In Beasts Clawing at Straws, money becomes a toxic lifeline – and everyone’s willing to drown to reach it. Kim Yong-hoon’s debut feature is a deliciously tangled noir that pays homage to the Coen Brothers and Tarantino, but with a distinctly Korean sensibility: colder, darker, and more morally ambiguous.

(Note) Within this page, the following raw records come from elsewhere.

(* ===== verification/NextAddr.v ===== *)
(** * The next address

    [Trace::nextAddr] runs one instruction: it reads and decodes the instruction
    at an address, consumes the counts of the current message, keeps the return
    address stack, and computes the address of the next instruction, or [-1] when
    only the message can tell.  The other [nextAddr] and [getCRBRFlags] serve
    event traces. *)

From S2P Require Import Prelude Nexus Analytics Counts Decode Memory.

Inductive TraceType :=
| TRACETYPE_unknown | TRACETYPE_BTM | TRACETYPE_HTM | TRACETYPE_HTMNOOPT | TRACETYPE_EVENT
| TRACETYPE_PATH | TRACETYPE_VCD.
#[export] Instance TraceType_eq_dec : EqDecision TraceType.
Proof. solve_decision. Defined.

(** ** The state *)

(** The members of [Trace] these functions use: [wk_archSize] is what
    [getArchSize(-1)] returns. *)
Record Walker (Mem : Type) := {
  wk_status : DQErr;
  wk_traceType : TraceType;
  wk_currentCore : Z;
  wk_archSize : Z;
  wk_counts : Count;
  wk_mem : Mem;
}.
Arguments wk_status {Mem} w.
Arguments wk_traceType {Mem} w.
Arguments wk_currentCore {Mem} w.
Arguments wk_archSize {Mem} w.
Arguments wk_counts {Mem} w.
Arguments wk_mem {Mem} w.

Section nextaddr.
Context {Mem : Type} `{!CodeMemory Mem}.
(** What the local variables of the decoder hold before it assigns them. *)
Context (uninit : Inst).

Definition set_wstatus e (w : Walker Mem) : Walker Mem := {|
  wk_status := e; wk_traceType := wk_traceType w; wk_currentCore := wk_currentCore w;
  wk_archSize := wk_archSize w; wk_counts := wk_counts w; wk_mem := wk_mem w |}.
Definition set_traceType t (w : Walker Mem) : Walker Mem := {|
  wk_status := wk_status w; wk_traceType := t; wk_currentCore := wk_currentCore w;
  wk_archSize := wk_archSize w; wk_counts := wk_counts w; wk_mem := wk_mem w |}.
Definition set_counts c (w : Walker Mem) : Walker Mem := {|
  wk_status := wk_status w; wk_traceType := wk_traceType w; wk_currentCore := wk_currentCore w;
  wk_archSize := wk_archSize w; wk_counts := c; wk_mem := wk_mem w |}.
Definition set_mem m (w : Walker Mem) : Walker Mem := {|
  wk_status := wk_status w; wk_traceType := wk_traceType w; wk_currentCore := wk_currentCore w;
  wk_archSize := wk_archSize w; wk_counts := wk_counts w; wk_mem := m |}.

#[local] Abbreviation W := (M (Walker Mem) DQErr).

(** A call of a method of [counts]. *)
Definition onCounts {A} (m : M Count DQErr A) : W A := fun w =>
  zoom (fun c => set_counts c w) m (wk_counts w).

(** A computation on the counts of one core. *)
Definition counted {A} (core : Z) (m : M CoreCounts DQErr A) : W A := onCounts (onCore core m).

(** [status = e; return status;] *)
Definition stop {A} (e : DQErr) : W A := modify (set_wstatus e) ≫= fun _ => throw e.

(** [ec = getInstructionByAddress(addr,inst); if (ec != DQERR_OK) { status = ec;
    return ec; }] *)
Definition readInst (addr : Z) : W Z := fun w =>
  match fetch (wk_currentCore w) addr (wk_mem w) with
  | Ok m i => Ok (set_mem m w) i
  | Err m e => Err (set_wstatus e (set_mem m w)) e
  | Undef => Undef
  | NoFuel => NoFuel
  end.

(** [decodeInstruction(...)], and the error return. *)
Definition decodeInst (inst : Z) : W Inst :=
  w ← get;
  let '(rc, d) := decodeInstruction inst (wk_archSize w) uninit in
  if rc =? 0 then mret d else stop DQERR_ERR.

(** A link register. *)
Definition isLink (r : Z) : bool := (r =? REG_1) || (r =? REG_5).

(** The sizes in bytes and in the units of the instruction counts. *)
Definition bytesOf (d : Inst) : Z := in_size d / 8.
Definition unitsOf (d : Inst) : Z := in_size d / 16.

(** [addr + x] as an address. *)
Definition addrPlus (addr x : Z) : Z := u64 (addr + x).

(** [counts->consumeICnt(core,0) > inst_size / 16]. *)
Definition moreICnt (core : Z) (d : Inst) : W bool :=
  n ← counted core (consumeICnt 0); mret (unitsOf d <? n).

(** The end of the cases of the indirect jumps, which finds out that the trace
    is a history trace: [mask] are the flags that tell a return. *)
Definition indirectJump (core addr : Z) (d : Inst) (crFlag mask pc : Z) : W Z :=
  w ← get;
  (if decide (wk_traceType w = TRACETYPE_BTM)
   then if Z.land crFlag mask =? 0 then mret tt
        else more ← moreICnt core d;
             if more : bool then modify (set_traceType TRACETYPE_HTM) else mret tt
   else mret tt) ≫= fun _ =>
  w ← get;
  match wk_traceType w with
  | TRACETYPE_HTMNOOPT => mret ADDRESS_NONE
  | TRACETYPE_BTM =>
      more ← moreICnt core d;
      mret (if more : bool then addrPlus addr (bytesOf d) else ADDRESS_NONE)
  | _ => mret pc
  end.

(** The case of a 32-bit indirect jump: the address and the flags. *)
Definition doJALR (core addr : Z) (d : Inst) : W (Z * Z) :=
  let ret := addrPlus addr (bytesOf d) in
  '(pc, cr) ←
    (if isLink (in_rd d) then
       if negb (isLink (in_rs1 d)) then
         onCounts (pushAddr core ret) ≫= fun _ => mret (ADDRESS_NONE, isCall)
       else if negb (in_rd d =? in_rs1 d) then
         pc ← onCounts (popAddr core);
         onCounts (pushAddr core ret) ≫= fun _ => mret (pc, isSwap)
       else
         onCounts (pushAddr core ret) ≫= fun _ => mret (ADDRESS_NONE, isCall)
     else if isLink (in_rs1 d) then
       pc ← onCounts (popAddr core); mret (pc, isReturn)
     else mret (ADDRESS_NONE, isNone));
  pc ← indirectJump core addr d cr (Z.lor isReturn isSwap) pc;
  mret (pc, cr).

Definition doC_JR (core addr : Z) (d : Inst) : W (Z * Z) :=
  '(pc, cr) ←
    (if isLink (in_rs1 d) then pc ← onCounts (popAddr core); mret (pc, isReturn)
     else mret (ADDRESS_NONE, isNone));
  pc ← indirectJump core addr d cr isReturn pc;
  mret (pc, cr).

Definition doC_JALR (core addr : Z) (d : Inst) : W (Z * Z) :=
  let ret := addrPlus addr (bytesOf d) in
  '(pc, cr) ←
    (if in_rs1 d =? REG_5 then
       pc ← onCounts (popAddr core);
       onCounts (pushAddr core ret) ≫= fun _ => mret (pc, isSwap)
     else onCounts (pushAddr core ret) ≫= fun _ => mret (ADDRESS_NONE, isCall));
  pc ← indirectJump core addr d cr isSwap pc;
  mret (pc, cr).

(** The case of a direct jump that may be a call. *)
Definition doJAL (core addr : Z) (d : Inst) : W (Z * Z) :=
  (if isLink (in_rd d)
   then onCounts (pushAddr core (addrPlus addr (bytesOf d))) ≫= fun _ => mret isCall
   else mret isNone) ≫= fun cr =>
  mret (addrPlus addr (in_imm d), cr).

(** A conditional branch when only an instruction count is left: the address of
    the message decides, or another message is needed. *)
Definition branchByMessage (addr : Z) (d : Inst) (nm : NexusMessage) (icnt : Z)
    : W (Z * BranchFlags) :=
  if (icnt =? unitsOf d) && bool_decide (nm_tcode nm = TCODE_INDIRECTBRANCHHISTORY_WS) then
    let takenAddr := addrPlus addr (in_imm d) in
    let notTakenAddr := addrPlus addr (bytesOf d) in
    if takenAddr =? notTakenAddr then mret (notTakenAddr, BRFLAG_notTaken)
    else
      f_addr ← (lift_opt match nm_body nm with
                         | B_indirectHistoryWS _ f _ _ _ => Some f
                         | _ => None
                         end : W Z);
      let nxtAddr := u64 (Z.shiftl f_addr 1) in
      mret (nxtAddr, if nxtAddr =? takenAddr then BRFLAG_taken
                     else if nxtAddr =? notTakenAddr then BRFLAG_notTaken
                     else BRFLAG_unknown)
  else mret (ADDRESS_NONE, BRFLAG_unknown).

(** A conditional branch of a history trace. *)
Definition branchHTM (core addr : Z) (d : Inst) (nm : NexusMessage) : W (Z * BranchFlags) :=
  let taken := (addrPlus addr (in_imm d), BRFLAG_taken) in
  let notTaken := (addrPlus addr (bytesOf d), BRFLAG_notTaken) in
  ct ← counted core (gets getCurrentCountType);
  match ct with
  | COUNTTYPE_none => throw DQERR_ERR
  | COUNTTYPE_i_cnt =>
      icnt ← counted core (consumeICnt 0);
      branchByMessage addr d nm icnt
  | COUNTTYPE_history =>
      o ← counted core consumeHistory;
      match o with
      | None => stop DQERR_ERR
      | Some b => mret (if b : bool then taken else notTaken)
      end
  | COUNTTYPE_taken =>
      rc ← counted core consumeTakenCount;
      if rc =? 0 then mret taken else stop DQERR_ERR
  | COUNTTYPE_notTaken =>
      rc ← counted core consumeNotTakenCount;
      if rc =? 0 then mret notTaken else stop DQERR_ERR
  end.

(** A conditional branch of a branch trace. *)
Definition branchBTM (core addr : Z) (d : Inst) (nm : NexusMessage) : W (Z * BranchFlags) :=
  more ← moreICnt core d;
  mret (if negb more && bool_decide (nm_tcode nm = TCODE_DIRECT_BRANCH
                                     \/ nm_tcode nm = TCODE_DIRECT_BRANCH_WS)
        then (addrPlus addr (in_imm d), BRFLAG_taken)
        else (addrPlus addr (bytesOf d), BRFLAG_notTaken)).

Definition doBranch (core addr : Z) (d : Inst) (nm : NexusMessage) : W (Z * BranchFlags) :=
  w ← get;
  match wk_traceType w with
  | TRACETYPE_HTM | TRACETYPE_HTMNOOPT | TRACETYPE_EVENT => branchHTM core addr d nm
  | TRACETYPE_BTM => branchBTM core addr d nm
  | _ => throw DQERR_ERR
  end.

Definition isCondBranch (t : InstType) : bool :=
  match t with
  | INST_BEQ | INST_BNE | INST_BLT | INST_BGE | INST_BLTU | INST_BGEU | INST_C_BEQZ
  | INST_C_BNEZ => true
  | _ => false
  end.

(** The switch on the instruction: the next address and the flags. *)
Definition runInst (core addr : Z) (d : Inst) (nm : NexusMessage) : W (Z * Z * BranchFlags) :=
  let noBranch (m : W (Z * Z)) : W (Z * Z * BranchFlags) :=
    '(pc, cr) ← m; mret (pc, cr, BRFLAG_none) in
  if isCondBranch (in_type d) then
    '(pc, br) ← doBranch core addr d nm; mret (pc, isNone, br)
  else match in_type d with
  | INST_JAL | INST_C_JAL => noBranch (doJAL core addr d)
  | INST_JALR => noBranch (doJALR core addr d)
  | INST_C_J => noBranch (mret (addrPlus addr (in_imm d), isNone))
  | INST_C_JR => noBranch (doC_JR core addr d)
  | INST_C_JALR => noBranch (doC_JALR core addr d)
  | INST_EBREAK | INST_ECALL => noBranch (mret (ADDRESS_NONE, isException))
  | INST_MRET | INST_SRET | INST_URET => noBranch (mret (ADDRESS_NONE, isExceptionReturn))
  | _ => noBranch (mret (addrPlus addr (bytesOf d), isNone))
  end.

(** [Trace::nextAddr(core,addr,pc,nm,crFlag,brFlag)]. *)
Definition nextAddr (core addr : Z) (nm : NexusMessage) : W (Z * Z * BranchFlags) :=
  inst ← readInst addr;
  modify (set_wstatus DQERR_OK) ≫= fun _ =>
  d ← decodeInst inst;
  '(pc, cr, br) ← runInst core addr d nm;
  (if decide (br = BRFLAG_unknown) then mret tt
   else counted core (consumeICnt (unitsOf d)) ≫= fun _ => mret tt) ≫= fun _ =>
  mret (pc, cr, br).

(** ** Event traces *)

(** The switch shared by the two functions on an instruction that calls or
    returns: [JALR], and [C_JR]. *)
Definition jalrFlag (d : Inst) : Z :=
  if isLink (in_rd d) then
    if negb (isLink (in_rs1 d)) then isCall
    else if negb (in_rd d =? in_rs1 d) then isSwap
    else isCall
  else if isLink (in_rs1 d) then isReturn
  else isNone.

(** [Trace::nextAddr(addr,nextAddr,crFlag)]: the target, [0] if it is not in the
    instruction, and the flags. *)
Definition nextAddrTarget (addr : Z) : W (Z * Z) :=
  inst ← readInst addr;
  d ← decodeInst inst;
  match in_type d with
  | INST_JALR => mret (0, jalrFlag d)
  | INST_JAL | INST_C_JAL =>
      mret (addrPlus addr (in_imm d), if isLink (in_rd d) then isCall else isNone)
  | INST_C_JR => mret (0, if isLink (in_rs1 d) then isReturn else isNone)
  | INST_C_JALR => mret (0, if in_rs1 d =? REG_5 then isSwap else isCall)
  | INST_EBREAK | INST_ECALL => mret (0, isException)
  | INST_MRET | INST_SRET | INST_URET => mret (0, isExceptionReturn)
  | _ => stop DQERR_ERR
  end.

(** [Trace::getCRBRFlags]; on an error the flags are [isNone] and
    [BRFLAG_none]. *)
Definition getCRBRFlags (cksrc : ICTReason) (addr : Z) : W (Z * BranchFlags) :=
  match cksrc with
  | ICT_CONTROL | ICT_EXT_TRIG | ICT_WATCHPOINT | ICT_PC_SAMPLE => mret (isNone, BRFLAG_none)
  | ICT_INFERABLECALL =>
      inst ← readInst addr;
      d ← decodeInst inst;
      mret (match in_type d with
            | INST_JALR => (jalrFlag d, BRFLAG_none)
            | INST_JAL | INST_C_JAL =>
                (if isLink (in_rd d) then isCall else isNone, BRFLAG_none)
            | INST_C_JR => (if isLink (in_rs1 d) then isReturn else isNone, BRFLAG_none)
            | INST_EBREAK | INST_ECALL => (isException, BRFLAG_none)
            | INST_MRET | INST_SRET | INST_URET => (isExceptionReturn, BRFLAG_none)
            | t => (isNone, if isCondBranch t then BRFLAG_taken else BRFLAG_none)
            end)
  | ICT_EXCEPTION => mret (isException, BRFLAG_none)
  | ICT_INTERRUPT => mret (isInterrupt, BRFLAG_none)
  | ICT_CONTEXT => mret (isSwap, BRFLAG_none)
  | ICT_NONE | ICT_reserved _ => stop DQERR_ERR
  end.
End nextaddr.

| 🎬 Beasts Clawing at Straws | ℹ Movie Details |
|---|---|
| Country | South Korea |
| 📅 Year | 2020 |
| 🎭 Genre | Crime, Thriller, Noir |
| ⏳ Runtime | 108 minutes |
| 🎬 Director | Kim Yong-hoon |
| ⭐ Main Actors | Jeon Do-yeon, Jung Woo-sung, Bae Seong-woo |
The film opens with a suitcase full of cash found in a sauna locker – and from there, we spiral into the intersecting stories of desperate characters trying to claw their way out of debt, abuse, or betrayal. A struggling restaurateur, a corrupt customs officer, a ruthless femme fatale, and a ruthless loan shark all move across a shifting moral chessboard, where no one is truly innocent and no plan survives contact with greed.
The structure is nonlinear, presented in chapters, each recontextualizing the last. The result is a satisfyingly complex puzzle of betrayals, reversals, and ironic twists that reward close attention. It’s a story where every decision, no matter how small, carries deadly consequences – and where fate always seems one step ahead.
Jeon Do-yeon is particularly mesmerizing as the icy Yeon-hee, bringing gravitas and menace to a role that could have leaned into cliché. The film is also visually tight – shadowy interiors, rain-slicked streets, and cold lighting create a noirish atmosphere that feels both stylish and suffocating.
Yet beneath the plot’s cynicism, there’s a dark humor that keeps the tone buoyant. Like its title suggests, the film is about survival – not dignity or morality, but sheer, raw survival. And while the characters might be beasts, their actions often feel disturbingly relatable in a society where the system seems rigged from the start.
Beasts Clawing at Straws doesn’t seek redemption. Instead, it offers an exhilarating descent into chaos where every character is both predator and prey. It’s a clever, brutal, and deeply entertaining noir that proves South Korea continues to redefine the genre on its own terms.